Multiple genes in the complement cascade are associated with AMD. Many of the mutations involved are not in downstream events, but in upstream effectors. Perhaps the new target should be moved and ways to prevent the initial takeover should be focused higher up on the pathway. They are working on ways to regulate the pathway better because completely inhibiting it would affect this very important mechanism of our defense against foreign bacteria, viruses, and tissue damage.

Genetic Risk, Lifestyle, and AMD in Europe

It is possible for patients to inherit not just one gene, but multiple, associated with AMD. It depends on how frequent they are in the population. It is very high in European populations. There is an overlay between behavior and genetic risk. If you have a low genetic risk but very high misbehavior, you can have a 3-5-fold increase in risk. Likewise, if you have a very high genetic risk, but very low risk behavior, you can reduce your risk of developing AMD by the same 3-4-fold. “It is very clear we can affect the genetic risk,” Dr. Ash said.

To lower your risk:

  • Avoid high-fat and high-glycemic index diets
  • Don’t smoke
  • Take AREDS2 supplements
  • Moderate alcohol consumption

It is not possible to look at a patient and with 100% accuracy predict they will develop AMD. This is why they do not do genetic testing; it also does not really affect therapy in any way. Maybe one day it will get to that point.
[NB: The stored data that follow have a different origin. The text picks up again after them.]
(** X12: the vocabulary of two groups taken together is the union of
    their vocabularies: on a file with a first line the loader returns,
    for the prefixes of one list followed by those of another, the union
    of the sets it returns for the two lists. *)
Theorem load_vocabulary_prefix_union (fs : str -> file_state) (filename header : str)
    (data prefixes1 prefixes2 : list str) (out : str) :
  fs filename = Lines (header :: data) ->
  exists vocabulary1 vocabulary2,
    load_vocabulary lower fs filename prefixes1 out = (out, Return vocabulary1)
    /\ load_vocabulary lower fs filename prefixes2 out = (out, Return vocabulary2)
    /\ load_vocabulary lower fs filename (prefixes1 ++ prefixes2) out
       = (out, Return (vocabulary1 ∪ vocabulary2)).
Proof.
  intros Hfs. rewrite !(load_vocabulary_lines lower fs _ _ _ _ _ Hfs).
  do 2 eexists. split; [reflexivity|]. split; [reflexivity|].
  f_equal. f_equal. apply set_eq. intros w.
  rewrite elem_of_union, !foldl_loop_body_elem. split.
  - intros (line & Hline & Hw). apply loop_body_added in Hw. cbv zeta in Hw.
    destruct Hw as (H1 & H2 & H3 & H4 & H5 & H6 & H7).
    apply elem_of_app in H6 as [H6|H6]; [left|right]; exists line;
      (split; [exact Hline|]); apply loop_body_added; cbv zeta;
      repeat split; assumption.
  - intros [(line & Hline & Hw)|(line & Hline & Hw)]; exists line;
      (split; [exact Hline|]); apply loop_body_added in Hw; apply loop_body_added;
      cbv zeta in *; destruct Hw as (H1 & H2 & H3 & H4 & H5 & H6 & H7);
      repeat split; try assumption; apply elem_of_app; [left|right]; exact H6.
Qed.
In terms of the effects of smoking and alcohol on AMD risk, there is no difference in risk until mid-to-late 60s.

There is currently a large European study that represents 45,000 people – mostly male, mostly European and Caucasian, which means the data is not highly represented, but does represent a group that is higher risk. They look at medical records, clinical diagnostics associated with risk, and found that high cholesterol – especially high HDL cholesterol – is associated with a higher risk of developing AMD. Risky behavior becomes more prominent with age.
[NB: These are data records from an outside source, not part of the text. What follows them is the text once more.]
(** * Parking-app: a shallow embedding of [models.py] and [app.py]

    The development follows the two source files.  The first half holds the
    definitions: Python's [float] and [datetime] as far as the billing
    arithmetic uses them, the three tables of [models.py] that the booking
    logic touches, a small monad for a request running against the
    SQLAlchemy session, and the views of [app.py].  The second half holds the
    lemmas about them. *)

From Stdlib Require Import ZArith QArith Qround Qpower Qabs Bool List String Ascii.
From Stdlib Require Import DecimalString DecimalN Lia Lqa.
Import ListNotations.

Open Scope Z_scope.

(* ================================================================== *)
(** * Python floats *)
(* ================================================================== *)

(** A binary64 number is kept by its exact rational value.  The sign of zero
    is not represented: no computation of the program observes it. *)
Inductive pyfloat : Type :=
| FFin (q : Q)
| FInf (negative : bool)
| FNan.

(** Nearest integer, ties to the even one. *)
Definition round_half_even (x : Q) : Z :=
  let f := Qfloor x in
  match Qcompare (x - inject_Z f) (1 # 2) with
  | Lt => f
  | Gt => f + 1
  | Eq => if Z.even f then f else f + 1
  end.

(** [floor (log2 x)] for a positive [x]. *)
Definition ilog2 (x : Q) : Z :=
  let k := Z.log2 (Qnum x) - Z.log2 (Zpos (Qden x)) in
  if Qle_bool (2 ^ k) x then k else k - 1.

(** Exponent of the unit in the last place: 53 significant bits, the
    smallest subnormal being [2 ^ -1074]. *)
Definition ulp_exp (x : Q) : Z := Z.max (ilog2 x - 52) (-1074).

(** The multiple of the unit in the last place nearest to a positive real,
    ties to the even multiple. *)
Definition nearest (x : Q) : Q :=
  (inject_Z (round_half_even (x / 2 ^ ulp_exp x)) * 2 ^ ulp_exp x)%Q.

(** Round a positive real to the nearest binary64, ties to even; what
    reaches [2 ^ 1024] overflows to infinity. *)
Definition rnd_pos (x : Q) : pyfloat :=
  if Qle_bool (2 ^ 1024) (nearest x) then FInf false else FFin (Qred (nearest x)).

Definition fneg (a : pyfloat) : pyfloat :=
  match a with
  | FFin q => FFin (- q)
  | FInf s => FInf (negb s)
  | FNan => FNan
  end.

(** The correctly rounded binary64 of a real number. *)
Definition rnd (x : Q) : pyfloat :=
  match Qcompare x 0 with
  | Eq => FFin 0
  | Gt => rnd_pos x
  | Lt => fneg (rnd_pos (- x))
  end.

(** [a * b] *)
Definition fmul (a b : pyfloat) : pyfloat :=
  match a, b with
  | FNan, _ | _, FNan => FNan
  | FFin x, FFin y => rnd (x * y)
  | FInf s, FInf t => FInf (xorb s t)
  | FInf s, FFin y | FFin y, FInf s =>
      match Qcompare y 0 with
      | Eq => FNan
      | Gt => FInf s
      | Lt => FInf (negb s)
      end
  end.

(** [a / b].  Python raises [ZeroDivisionError] on a zero divisor; the only
    divisor in the program is the literal [3600], so that case is given the
    value [FNan] here and never taken. *)
Definition fdiv (a b : pyfloat) : pyfloat :=
  match a, b with
  | FNan, _ | _, FNan => FNan
  | FFin x, FFin y => if Qeq_bool y 0 then FNan else rnd (x / y)
  | FInf s, FFin y => match Qcompare y 0 with Lt => FInf (negb s) | _ => FInf s end
  | FFin _, FInf _ => FFin 0
  | FInf _, FInf _ => FNan
  end.

(** [round(a, 2)]: the decimal with two fractional digits nearest to the
    exact value of [a] (ties to even), converted back to binary64.  Infinities
    and NaN round to themselves. *)
Definition round2 (a : pyfloat) : pyfloat :=
  match a with
  | FFin q => rnd (inject_Z (round_half_even (q * 100)) / 100)
  | _ => a
  end.

(** [a <= b] *)
Definition fle (a b : pyfloat) : bool :=
  match a, b with
  | FNan, _ | _, FNan => false
  | FInf true, _ => true
  | FInf false, FInf false => true
  | FInf false, _ => false
  | FFin _, FInf s => negb s
  | FFin x, FFin y => Qle_bool x y
  end.


(** The float of an integer literal. *)
Definition float_of_int (n : Z) : pyfloat := rnd (inject_Z n).

(* ================================================================== *)
(** * datetime *)
(* ================================================================== *)

(** A naive [datetime], as the number of microseconds since
    0001-01-01T00:00:00; a [timedelta] is a difference of two of them. *)
Definition datetime : Type := Z.
Definition timedelta : Type := Z.

(** One past [datetime.max], 9999-12-31T23:59:59.999999. *)
Definition datetime_end : Z := 3652059 * 86400 * 1000000.

Definition valid_datetime (t : datetime) : Prop := 0 <= t < datetime_end.

(** [timedelta.total_seconds()]: the microseconds divided by [10**6], a
    true division of two integers, which Python rounds correctly. *)
Definition total_seconds (td : timedelta) : pyfloat := rnd (td # 1000000).

(* ================================================================== *)
(** * models.py *)
(* ================================================================== *)

(** [db.Model]: every model has an integer primary key. *)
Class Model (R : Type) : Type := { pk : R -> Z }.

Module ParkingLot.
Record t : Type := mk {
  id : Z;
  name : string;
  location : string;
  total_spots : Z;
  price_per_hour : pyfloat
}.
End ParkingLot.

Module ParkingSpot.
Record t : Type := mk {
  id : Z;
  spot_number : string;
  lot_id : Z;
  is_occupied : bool
}.

Definition set_is_occupied (v : bool) (s : t) : t :=
  mk (id s) (spot_number s) (lot_id s) v.
End ParkingSpot.

Module ParkingBooking.
Record t : Type := mk {
  id : Z;
  user_id : Z;
  spot_id : Z;
  vehicle_number : string;
  entry_time : datetime;
  exit_time : option datetime;
  total_charge : option pyfloat;
  status : string
}.

Definition set_exit_time (v : option datetime) (b : t) : t :=
  mk (id b) (user_id b) (spot_id b) (vehicle_number b) (entry_time b)
     v (total_charge b) (status b).

Definition set_total_charge (v : option pyfloat) (b : t) : t :=
  mk (id b) (user_id b) (spot_id b) (vehicle_number b) (entry_time b)
     (exit_time b) v (status b).

Definition set_status (v : string) (b : t) : t :=
  mk (id b) (user_id b) (spot_id b) (vehicle_number b) (entry_time b)
     (exit_time b) (total_charge b) v.
End ParkingBooking.

#[export] Instance ParkingLot_Model : Model ParkingLot.t :=
  {| pk := ParkingLot.id |}.
#[export] Instance ParkingSpot_Model : Model ParkingSpot.t :=
  {| pk := ParkingSpot.id |}.
#[export] Instance ParkingBooking_Model : Model ParkingBooking.t :=
  {| pk := ParkingBooking.id |}.

(** A table is the list of its rows in rowid order, which is the order in
    which SQLite scans it when a query has no ORDER BY. *)
Section Tables.
Context {R : Type} `{Model R}.

(** [Query.get(k)] *)
Definition get (t : list R) (k : Z) : option R :=
  find (fun r => pk r =? k) t.

(** The rowid SQLite gives to the next inserted row of an
    [INTEGER PRIMARY KEY] table: one more than the largest in use. *)
Definition next_pk (t : list R) : Z :=
  1 + fold_right Z.max 0 (map pk t).

(** [INSERT]; the row is built from the key it receives. *)
Definition insert (row : Z -> R) (t : list R) : list R :=
  t ++ [row (next_pk t)].

(** [UPDATE ... WHERE id = pk r], as the unit of work flushes a changed
    object. *)
Definition update (r : R) (t : list R) : list R :=
  map (fun x => if pk x =? pk r then r else x) t.

(** [DELETE ... WHERE p] *)
Definition delete_where (p : R -> bool) (t : list R) : list R :=
  filter (fun x => negb (p x)) t.
End Tables.

(** The database: the tables [parking_lot], [parking_spot] and
    [parking_booking]. *)
Record DB : Type := mkDB {
  parking_lot : list ParkingLot.t;
  parking_spot : list ParkingSpot.t;
  parking_booking : list ParkingBooking.t
}.

Definition empty_db : DB := mkDB [] [] [].

(* ================================================================== *)
(** * The request monad *)
(* ================================================================== *)

(** What [login] stores in the Flask session; [logout] clears it, so the
    session is either absent or complete. *)
Record Session : Type := mkSession {
  sess_user_id : Z;
  sess_username : string;
  sess_is_admin : bool
}.

(** What a request reads from its surroundings.  [entry_time_default] is the
    value of the expression [datetime.now()] in
    [entry_time = db.Column(..., default=datetime.now())]: it is evaluated
    once, when [models.py] is imported, and the column default is that
    value. *)
Record Env : Type := mkEnv {
  session : option Session;
  now : datetime;
  entry_time_default : datetime;
  commit_results : list bool
}.

Inductive Flash : Type :=
| Message (text category : string)
| ThankYou (total_charge : option pyfloat).

(** [stored] is the committed database, [work] what the SQLAlchemy session
    sees (the committed rows with the pending changes applied), [commits]
    tells, for each coming [commit()], whether the database accepts it;
    when the list runs out every commit succeeds. *)
Record State : Type := mkState {
  stored : DB;
  work : DB;
  commits : list bool;
  flashed : list Flash
}.

Inductive Exn : Type :=
| NotFound
| KeyError
| AttributeError
| TypeError
| DatabaseError.

Inductive Outcome (A : Type) : Type :=
| Return (a : A)
| Raise (e : Exn).
Arguments Return {A} a.
Arguments Raise {A} e.

Definition M (A : Type) : Type := State -> Outcome A * State.

Definition ret {A} (a : A) : M A := fun s => (Return a, s).

Definition bind {A B} (m : M A) (f : A -> M B) : M B :=
  fun s =>
    match m s with
    | (Return a, s') => f a s'
    | (Raise e, s') => (Raise e, s')
    end.

Declare Scope req_scope.
Delimit Scope req_scope with req.
Notation "x <- m ;; k" := (bind m (fun x => k))
  (at level 61, m at next level, right associativity) : req_scope.
Notation "m ;; k" := (bind m (fun _ => k))
  (at level 61, right associativity) : req_scope.
Open Scope req_scope.

Definition raise {A} (e : Exn) : M A := fun s => (Raise e, s).

(** [try: body except: handler] *)
Definition try_except {A} (body handler : M A) : M A :=
  fun s =>
    match body s with
    | (Return a, s') => (Return a, s')
    | (Raise _, s') => handler s'
    end.

Definition flash (f : Flash) : M unit :=
  fun s => (Return tt, mkState (stored s) (work s) (commits s) (flashed s ++ [f])).

(** Read through the session. *)
Definition query {A} (f : DB -> A) : M A := fun s => (Return (f (work s)), s).

(** Change rows through the session; nothing is stored before [commit]. *)
Definition modify (f : DB -> DB) : M unit :=
  fun s => (Return tt, mkState (stored s) (f (work s)) (commits s) (flashed s)).

(** [db.session.commit()] *)
Definition commit : M unit :=
  fun s =>
    match commits s with
    | false :: rest => (Raise DatabaseError, mkState (stored s) (work s) rest (flashed s))
    | true :: rest => (Return tt, mkState (work s) (work s) rest (flashed s))
    | [] => (Return tt, mkState (work s) (work s) [] (flashed s))
    end.

(** [db.session.rollback()] *)
Definition rollback : M unit :=
  fun s => (Return tt, mkState (stored s) (stored s) (commits s) (flashed s)).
A surprising result is that diabetics have less risk of developing AMD, again confirming the nutritional link. A theory is that metabolism can help protect against disease, but this is a work in progress. “I’m not recommending that people become diabetic to reduce the risk of AMD – not a good idea,” Dr. Ash cautioned.

Understanding Risk Factors to Develop Therapy

In the 62 genes, there are 82 mutations. That, plus being over age 65, and behavior (smoking, alcohol, obesity, high-fat diets), and exposure (microbiome, environmental toxins) can all lead to a vicious cycle of abnormal metabolism, loss of cellular function, increased oxidative damage, cell death loss of vision, and increased local inflammation.

In the lab, Dr. Ash is hoping they can restore metabolism, maintain cellular function, decrease oxidative stress, reduce inflammation, and prevent loss of vision. “We are really focusing on restoring metabolism as a key event that integrates multiple risk factors in preventing disease progression,” he said.

New Therapies Under Development to Prevent Progression to Late-Stage AMD

Drugs: Metformin, 8-OH-DPAT

Proteins: LIF, OSM

Gene Therapies: LIF, Stat3, PGC-1a

Patients taking metformin have seen reduced risk. There is some clinical evidence that some of these drugs that can change metabolism can be protective; more work needs to be done on this. They are also looking at the kinds of stress factors that can be regulated to slow down progression. Patients do not like frequent injections, so developing these into gene therapies that will last longer is one goal.

“We are looking for more gene therapy approaches so that we can have longer useful vision,” Dr. Ash concluded.